YOUR ASSIGNMENT:
Of all the lines below, return only those starting with the line holding "usart_serial_init usart opt;;" and going on through the line holding "match ptr with", exactly as written.

*** SOURCE INFORMATION ***

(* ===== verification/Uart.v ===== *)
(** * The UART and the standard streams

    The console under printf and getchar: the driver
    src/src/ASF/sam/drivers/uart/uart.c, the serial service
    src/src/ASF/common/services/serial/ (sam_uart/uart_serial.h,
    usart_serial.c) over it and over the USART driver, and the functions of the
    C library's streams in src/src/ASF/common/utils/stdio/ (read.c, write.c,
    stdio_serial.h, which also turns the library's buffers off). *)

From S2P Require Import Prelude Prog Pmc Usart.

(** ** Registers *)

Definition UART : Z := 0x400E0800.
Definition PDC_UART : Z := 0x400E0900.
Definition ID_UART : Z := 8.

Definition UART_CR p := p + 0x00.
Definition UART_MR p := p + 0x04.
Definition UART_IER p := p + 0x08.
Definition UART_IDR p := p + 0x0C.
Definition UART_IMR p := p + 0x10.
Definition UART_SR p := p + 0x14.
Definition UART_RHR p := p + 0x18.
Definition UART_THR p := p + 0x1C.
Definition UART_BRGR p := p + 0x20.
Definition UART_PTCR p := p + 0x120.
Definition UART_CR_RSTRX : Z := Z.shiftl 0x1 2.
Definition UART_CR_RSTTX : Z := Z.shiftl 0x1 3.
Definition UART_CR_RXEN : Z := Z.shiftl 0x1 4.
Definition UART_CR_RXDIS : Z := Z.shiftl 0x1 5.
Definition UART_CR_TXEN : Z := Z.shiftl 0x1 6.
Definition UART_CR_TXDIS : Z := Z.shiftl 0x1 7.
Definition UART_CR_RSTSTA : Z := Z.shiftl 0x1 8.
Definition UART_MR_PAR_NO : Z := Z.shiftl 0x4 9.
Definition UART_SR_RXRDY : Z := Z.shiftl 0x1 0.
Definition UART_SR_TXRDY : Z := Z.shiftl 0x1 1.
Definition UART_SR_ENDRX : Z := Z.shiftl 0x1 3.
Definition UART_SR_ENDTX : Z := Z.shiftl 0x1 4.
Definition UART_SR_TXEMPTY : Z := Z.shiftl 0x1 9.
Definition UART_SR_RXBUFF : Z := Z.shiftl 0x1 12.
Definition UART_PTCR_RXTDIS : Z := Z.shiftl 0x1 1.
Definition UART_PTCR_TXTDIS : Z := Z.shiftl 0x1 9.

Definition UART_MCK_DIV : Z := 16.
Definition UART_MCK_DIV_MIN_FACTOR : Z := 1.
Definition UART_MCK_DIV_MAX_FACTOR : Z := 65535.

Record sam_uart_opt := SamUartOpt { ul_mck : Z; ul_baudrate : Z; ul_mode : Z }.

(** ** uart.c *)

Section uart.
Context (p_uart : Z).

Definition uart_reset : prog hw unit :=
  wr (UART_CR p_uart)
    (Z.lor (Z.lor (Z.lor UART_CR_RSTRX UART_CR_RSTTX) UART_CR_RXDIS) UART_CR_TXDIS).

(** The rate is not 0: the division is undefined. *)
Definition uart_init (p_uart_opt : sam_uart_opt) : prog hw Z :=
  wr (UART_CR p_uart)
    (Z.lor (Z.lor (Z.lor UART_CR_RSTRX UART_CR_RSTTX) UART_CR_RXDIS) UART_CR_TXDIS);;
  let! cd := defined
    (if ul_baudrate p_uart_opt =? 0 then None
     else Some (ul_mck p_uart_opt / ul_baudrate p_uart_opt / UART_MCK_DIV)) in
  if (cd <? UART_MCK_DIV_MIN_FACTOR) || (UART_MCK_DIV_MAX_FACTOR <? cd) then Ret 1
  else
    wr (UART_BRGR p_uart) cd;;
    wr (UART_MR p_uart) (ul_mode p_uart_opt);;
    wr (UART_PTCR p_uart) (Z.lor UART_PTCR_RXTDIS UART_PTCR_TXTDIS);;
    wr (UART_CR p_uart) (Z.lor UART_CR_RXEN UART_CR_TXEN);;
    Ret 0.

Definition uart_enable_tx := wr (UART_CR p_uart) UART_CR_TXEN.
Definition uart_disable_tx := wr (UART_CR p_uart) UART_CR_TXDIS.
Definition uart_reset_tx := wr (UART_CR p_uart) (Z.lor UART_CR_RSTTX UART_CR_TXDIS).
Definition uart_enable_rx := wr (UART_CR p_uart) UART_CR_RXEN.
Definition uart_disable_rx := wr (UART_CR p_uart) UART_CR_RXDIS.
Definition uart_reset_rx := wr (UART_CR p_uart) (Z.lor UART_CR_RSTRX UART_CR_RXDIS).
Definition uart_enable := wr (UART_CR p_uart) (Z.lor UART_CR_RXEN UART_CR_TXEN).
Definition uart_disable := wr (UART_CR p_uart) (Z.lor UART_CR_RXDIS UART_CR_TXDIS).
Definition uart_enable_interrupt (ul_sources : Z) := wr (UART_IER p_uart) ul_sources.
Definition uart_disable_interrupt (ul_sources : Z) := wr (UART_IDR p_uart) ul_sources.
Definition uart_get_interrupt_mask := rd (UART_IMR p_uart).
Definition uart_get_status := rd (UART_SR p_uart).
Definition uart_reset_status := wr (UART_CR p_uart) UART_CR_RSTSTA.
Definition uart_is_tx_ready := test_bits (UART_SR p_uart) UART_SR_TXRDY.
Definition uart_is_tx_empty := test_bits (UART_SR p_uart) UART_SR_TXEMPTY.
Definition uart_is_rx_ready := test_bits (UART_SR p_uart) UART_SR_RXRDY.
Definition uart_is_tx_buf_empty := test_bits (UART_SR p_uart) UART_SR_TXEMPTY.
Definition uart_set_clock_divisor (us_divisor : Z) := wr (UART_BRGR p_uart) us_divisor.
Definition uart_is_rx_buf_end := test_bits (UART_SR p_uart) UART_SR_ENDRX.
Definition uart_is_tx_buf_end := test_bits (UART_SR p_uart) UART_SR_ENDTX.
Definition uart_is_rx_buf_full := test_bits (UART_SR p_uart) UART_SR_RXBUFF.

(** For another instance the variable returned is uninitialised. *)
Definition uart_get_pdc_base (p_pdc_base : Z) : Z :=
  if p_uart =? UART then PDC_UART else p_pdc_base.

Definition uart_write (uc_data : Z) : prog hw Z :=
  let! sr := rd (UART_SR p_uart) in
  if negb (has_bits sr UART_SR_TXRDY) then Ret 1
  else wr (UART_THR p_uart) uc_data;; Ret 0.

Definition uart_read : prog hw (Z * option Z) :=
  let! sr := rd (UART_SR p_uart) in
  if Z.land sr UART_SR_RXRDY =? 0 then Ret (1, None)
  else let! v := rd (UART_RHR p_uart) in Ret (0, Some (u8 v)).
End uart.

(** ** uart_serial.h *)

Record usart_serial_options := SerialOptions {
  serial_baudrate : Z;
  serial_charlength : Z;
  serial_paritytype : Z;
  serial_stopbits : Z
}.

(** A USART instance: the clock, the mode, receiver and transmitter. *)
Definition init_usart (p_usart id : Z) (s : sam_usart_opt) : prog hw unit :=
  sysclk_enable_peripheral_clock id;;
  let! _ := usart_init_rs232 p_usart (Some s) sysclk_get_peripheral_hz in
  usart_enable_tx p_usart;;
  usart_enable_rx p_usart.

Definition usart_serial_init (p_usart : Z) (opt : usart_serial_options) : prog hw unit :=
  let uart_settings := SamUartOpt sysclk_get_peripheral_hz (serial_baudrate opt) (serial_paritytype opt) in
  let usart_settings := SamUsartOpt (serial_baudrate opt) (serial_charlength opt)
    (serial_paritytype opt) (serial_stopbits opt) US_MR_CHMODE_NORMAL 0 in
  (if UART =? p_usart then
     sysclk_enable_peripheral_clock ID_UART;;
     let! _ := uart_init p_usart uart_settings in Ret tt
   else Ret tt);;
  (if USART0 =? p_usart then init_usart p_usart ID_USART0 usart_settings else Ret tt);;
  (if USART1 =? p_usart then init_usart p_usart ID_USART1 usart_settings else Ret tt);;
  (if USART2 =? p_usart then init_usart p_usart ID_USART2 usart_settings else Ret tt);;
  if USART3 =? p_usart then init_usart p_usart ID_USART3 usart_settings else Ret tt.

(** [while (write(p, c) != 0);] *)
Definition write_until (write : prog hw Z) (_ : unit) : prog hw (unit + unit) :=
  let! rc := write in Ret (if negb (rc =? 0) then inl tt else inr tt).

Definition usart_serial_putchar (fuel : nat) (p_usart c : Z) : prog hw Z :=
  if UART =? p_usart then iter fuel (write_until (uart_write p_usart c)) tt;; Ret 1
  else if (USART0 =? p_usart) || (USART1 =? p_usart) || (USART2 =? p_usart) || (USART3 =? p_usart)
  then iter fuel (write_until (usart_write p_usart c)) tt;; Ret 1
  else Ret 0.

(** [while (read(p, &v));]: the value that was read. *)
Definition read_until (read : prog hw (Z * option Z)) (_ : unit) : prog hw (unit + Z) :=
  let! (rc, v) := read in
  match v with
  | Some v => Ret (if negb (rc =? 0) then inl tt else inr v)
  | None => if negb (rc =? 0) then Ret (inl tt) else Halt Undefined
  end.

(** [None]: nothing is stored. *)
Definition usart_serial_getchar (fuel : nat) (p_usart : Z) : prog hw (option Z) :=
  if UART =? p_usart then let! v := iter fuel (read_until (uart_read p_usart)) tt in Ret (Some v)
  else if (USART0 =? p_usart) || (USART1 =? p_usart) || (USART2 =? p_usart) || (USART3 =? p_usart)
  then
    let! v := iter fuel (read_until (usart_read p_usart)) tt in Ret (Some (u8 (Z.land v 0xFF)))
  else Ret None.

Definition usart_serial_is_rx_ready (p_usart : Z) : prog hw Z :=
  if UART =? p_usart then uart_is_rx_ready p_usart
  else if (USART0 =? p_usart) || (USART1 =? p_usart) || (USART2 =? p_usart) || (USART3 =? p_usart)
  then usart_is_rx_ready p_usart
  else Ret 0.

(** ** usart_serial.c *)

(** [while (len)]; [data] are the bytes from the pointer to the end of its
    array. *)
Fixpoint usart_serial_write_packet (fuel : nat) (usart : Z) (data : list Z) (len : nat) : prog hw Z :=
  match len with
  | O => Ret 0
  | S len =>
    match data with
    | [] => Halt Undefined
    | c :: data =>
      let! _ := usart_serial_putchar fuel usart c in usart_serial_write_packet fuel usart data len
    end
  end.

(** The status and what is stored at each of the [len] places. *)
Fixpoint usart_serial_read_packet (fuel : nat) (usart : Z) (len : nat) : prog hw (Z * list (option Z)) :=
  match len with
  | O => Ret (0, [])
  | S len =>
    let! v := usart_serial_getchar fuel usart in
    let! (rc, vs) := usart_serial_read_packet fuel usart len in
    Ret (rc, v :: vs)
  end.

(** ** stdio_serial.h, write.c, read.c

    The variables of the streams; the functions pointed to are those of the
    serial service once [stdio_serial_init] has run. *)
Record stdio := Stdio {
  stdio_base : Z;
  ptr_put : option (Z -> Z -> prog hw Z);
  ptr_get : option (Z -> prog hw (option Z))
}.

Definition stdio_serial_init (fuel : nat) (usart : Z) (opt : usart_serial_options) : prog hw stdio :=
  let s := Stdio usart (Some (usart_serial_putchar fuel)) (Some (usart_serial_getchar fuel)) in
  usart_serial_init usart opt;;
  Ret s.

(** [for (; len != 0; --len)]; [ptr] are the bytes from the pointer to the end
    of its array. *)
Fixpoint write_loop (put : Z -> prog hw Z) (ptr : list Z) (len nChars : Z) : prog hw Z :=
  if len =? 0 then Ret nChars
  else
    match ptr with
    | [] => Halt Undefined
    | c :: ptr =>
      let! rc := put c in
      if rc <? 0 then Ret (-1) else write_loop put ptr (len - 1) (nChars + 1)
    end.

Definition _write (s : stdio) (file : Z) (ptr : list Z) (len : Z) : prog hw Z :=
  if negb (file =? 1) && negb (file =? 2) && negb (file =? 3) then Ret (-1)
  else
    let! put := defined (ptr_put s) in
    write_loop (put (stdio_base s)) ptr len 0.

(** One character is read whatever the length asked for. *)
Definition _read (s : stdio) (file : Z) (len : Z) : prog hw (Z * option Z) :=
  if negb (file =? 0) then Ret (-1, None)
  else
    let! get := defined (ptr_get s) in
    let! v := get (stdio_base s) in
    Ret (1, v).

*** End of SOURCE INFORMATION ***
*** SOURCE INFORMATION ***

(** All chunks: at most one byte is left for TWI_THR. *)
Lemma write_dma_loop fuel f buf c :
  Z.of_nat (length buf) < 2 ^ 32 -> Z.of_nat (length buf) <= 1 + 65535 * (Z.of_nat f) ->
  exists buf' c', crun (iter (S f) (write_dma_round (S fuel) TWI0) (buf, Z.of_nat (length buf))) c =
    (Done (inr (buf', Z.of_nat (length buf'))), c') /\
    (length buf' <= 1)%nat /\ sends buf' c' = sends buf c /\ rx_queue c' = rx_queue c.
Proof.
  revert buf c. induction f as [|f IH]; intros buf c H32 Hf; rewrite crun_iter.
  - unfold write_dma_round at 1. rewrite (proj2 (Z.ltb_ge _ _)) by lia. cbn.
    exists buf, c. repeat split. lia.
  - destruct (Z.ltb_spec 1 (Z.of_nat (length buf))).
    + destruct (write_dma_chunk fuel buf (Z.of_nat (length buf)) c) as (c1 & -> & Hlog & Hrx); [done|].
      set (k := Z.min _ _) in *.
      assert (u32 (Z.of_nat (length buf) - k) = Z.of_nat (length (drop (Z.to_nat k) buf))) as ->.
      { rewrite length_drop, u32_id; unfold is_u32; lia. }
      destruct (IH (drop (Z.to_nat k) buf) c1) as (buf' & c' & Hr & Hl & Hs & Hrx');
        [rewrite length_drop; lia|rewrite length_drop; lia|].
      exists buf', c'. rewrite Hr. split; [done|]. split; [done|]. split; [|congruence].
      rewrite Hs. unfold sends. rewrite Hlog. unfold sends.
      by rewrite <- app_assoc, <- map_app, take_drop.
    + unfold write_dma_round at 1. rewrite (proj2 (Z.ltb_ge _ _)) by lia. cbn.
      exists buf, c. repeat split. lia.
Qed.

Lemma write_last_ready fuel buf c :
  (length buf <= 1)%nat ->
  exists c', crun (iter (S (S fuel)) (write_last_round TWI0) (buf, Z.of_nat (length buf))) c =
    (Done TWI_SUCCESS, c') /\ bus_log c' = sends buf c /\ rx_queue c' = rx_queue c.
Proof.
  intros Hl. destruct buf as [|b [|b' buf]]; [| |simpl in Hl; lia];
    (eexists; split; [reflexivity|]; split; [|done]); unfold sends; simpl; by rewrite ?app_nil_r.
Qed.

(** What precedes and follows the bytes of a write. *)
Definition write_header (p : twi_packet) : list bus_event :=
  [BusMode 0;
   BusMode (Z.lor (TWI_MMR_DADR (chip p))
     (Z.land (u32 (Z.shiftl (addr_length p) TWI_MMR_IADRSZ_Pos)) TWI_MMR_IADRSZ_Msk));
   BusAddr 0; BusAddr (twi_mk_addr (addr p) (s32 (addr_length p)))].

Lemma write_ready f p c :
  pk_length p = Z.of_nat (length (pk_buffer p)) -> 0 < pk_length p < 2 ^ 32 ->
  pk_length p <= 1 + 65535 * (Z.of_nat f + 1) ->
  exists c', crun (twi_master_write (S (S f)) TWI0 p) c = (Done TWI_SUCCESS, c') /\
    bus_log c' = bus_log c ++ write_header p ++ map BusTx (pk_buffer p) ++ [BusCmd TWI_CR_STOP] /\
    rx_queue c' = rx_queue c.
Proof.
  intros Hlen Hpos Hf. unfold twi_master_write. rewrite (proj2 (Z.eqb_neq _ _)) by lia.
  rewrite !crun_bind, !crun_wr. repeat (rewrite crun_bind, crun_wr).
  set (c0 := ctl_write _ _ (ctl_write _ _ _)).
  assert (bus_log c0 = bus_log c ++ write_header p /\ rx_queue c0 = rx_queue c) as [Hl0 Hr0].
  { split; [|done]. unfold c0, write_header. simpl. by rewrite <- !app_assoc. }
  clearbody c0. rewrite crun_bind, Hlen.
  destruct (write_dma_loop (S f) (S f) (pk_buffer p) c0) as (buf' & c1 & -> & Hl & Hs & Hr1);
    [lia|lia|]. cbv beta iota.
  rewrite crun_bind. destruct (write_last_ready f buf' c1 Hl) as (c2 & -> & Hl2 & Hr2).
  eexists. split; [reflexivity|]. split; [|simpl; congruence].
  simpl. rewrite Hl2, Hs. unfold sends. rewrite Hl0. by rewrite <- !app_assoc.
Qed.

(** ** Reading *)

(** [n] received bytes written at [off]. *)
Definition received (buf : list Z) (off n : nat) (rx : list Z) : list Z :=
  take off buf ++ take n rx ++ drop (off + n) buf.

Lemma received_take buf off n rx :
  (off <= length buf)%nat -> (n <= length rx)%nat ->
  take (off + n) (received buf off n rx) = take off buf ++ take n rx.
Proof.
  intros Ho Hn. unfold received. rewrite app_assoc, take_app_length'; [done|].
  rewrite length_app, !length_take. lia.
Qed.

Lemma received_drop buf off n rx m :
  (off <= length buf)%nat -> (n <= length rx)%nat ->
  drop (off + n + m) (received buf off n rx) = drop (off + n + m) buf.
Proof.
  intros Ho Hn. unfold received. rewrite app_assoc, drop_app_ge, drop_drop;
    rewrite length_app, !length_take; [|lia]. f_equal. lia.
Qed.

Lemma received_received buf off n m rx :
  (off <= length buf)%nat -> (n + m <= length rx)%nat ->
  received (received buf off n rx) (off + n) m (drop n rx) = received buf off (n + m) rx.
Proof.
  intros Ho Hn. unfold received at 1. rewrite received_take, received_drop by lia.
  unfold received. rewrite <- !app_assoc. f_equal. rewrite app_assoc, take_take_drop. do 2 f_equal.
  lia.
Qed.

*** End of SOURCE INFORMATION ***
*** SOURCE INFORMATION ***

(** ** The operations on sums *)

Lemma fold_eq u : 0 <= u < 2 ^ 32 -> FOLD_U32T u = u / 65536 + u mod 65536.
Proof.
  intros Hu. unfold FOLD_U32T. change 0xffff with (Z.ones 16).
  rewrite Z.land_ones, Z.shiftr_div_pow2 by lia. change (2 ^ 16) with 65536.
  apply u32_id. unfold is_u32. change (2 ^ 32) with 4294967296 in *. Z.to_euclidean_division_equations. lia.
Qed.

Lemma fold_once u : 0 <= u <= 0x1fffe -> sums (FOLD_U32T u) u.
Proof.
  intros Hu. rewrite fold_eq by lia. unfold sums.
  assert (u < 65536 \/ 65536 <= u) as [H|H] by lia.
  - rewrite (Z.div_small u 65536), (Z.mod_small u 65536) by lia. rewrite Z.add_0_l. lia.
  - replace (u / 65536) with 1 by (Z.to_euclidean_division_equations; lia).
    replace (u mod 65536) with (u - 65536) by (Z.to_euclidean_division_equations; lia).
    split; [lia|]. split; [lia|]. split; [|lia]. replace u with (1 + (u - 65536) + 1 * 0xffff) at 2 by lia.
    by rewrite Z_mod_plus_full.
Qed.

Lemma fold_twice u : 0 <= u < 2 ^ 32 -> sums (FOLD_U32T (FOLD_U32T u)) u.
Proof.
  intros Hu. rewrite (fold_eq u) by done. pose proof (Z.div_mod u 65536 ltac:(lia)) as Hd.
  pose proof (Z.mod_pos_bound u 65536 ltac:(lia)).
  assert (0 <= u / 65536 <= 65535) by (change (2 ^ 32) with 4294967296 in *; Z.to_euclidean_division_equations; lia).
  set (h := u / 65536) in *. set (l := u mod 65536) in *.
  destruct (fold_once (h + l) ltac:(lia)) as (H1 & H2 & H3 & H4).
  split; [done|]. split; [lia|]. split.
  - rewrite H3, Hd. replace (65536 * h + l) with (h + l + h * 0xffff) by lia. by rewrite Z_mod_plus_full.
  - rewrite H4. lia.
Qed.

*** End of SOURCE INFORMATION ***

OUTPUT OF THE TASK:
  usart_serial_init usart opt;;
  Ret s.

(** [for (; len != 0; --len)]; [ptr] are the bytes from the pointer to the end
    of its array. *)
Fixpoint write_loop (put : Z -> prog hw Z) (ptr : list Z) (len nChars : Z) : prog hw Z :=
  if len =? 0 then Ret nChars
  else
    match ptr with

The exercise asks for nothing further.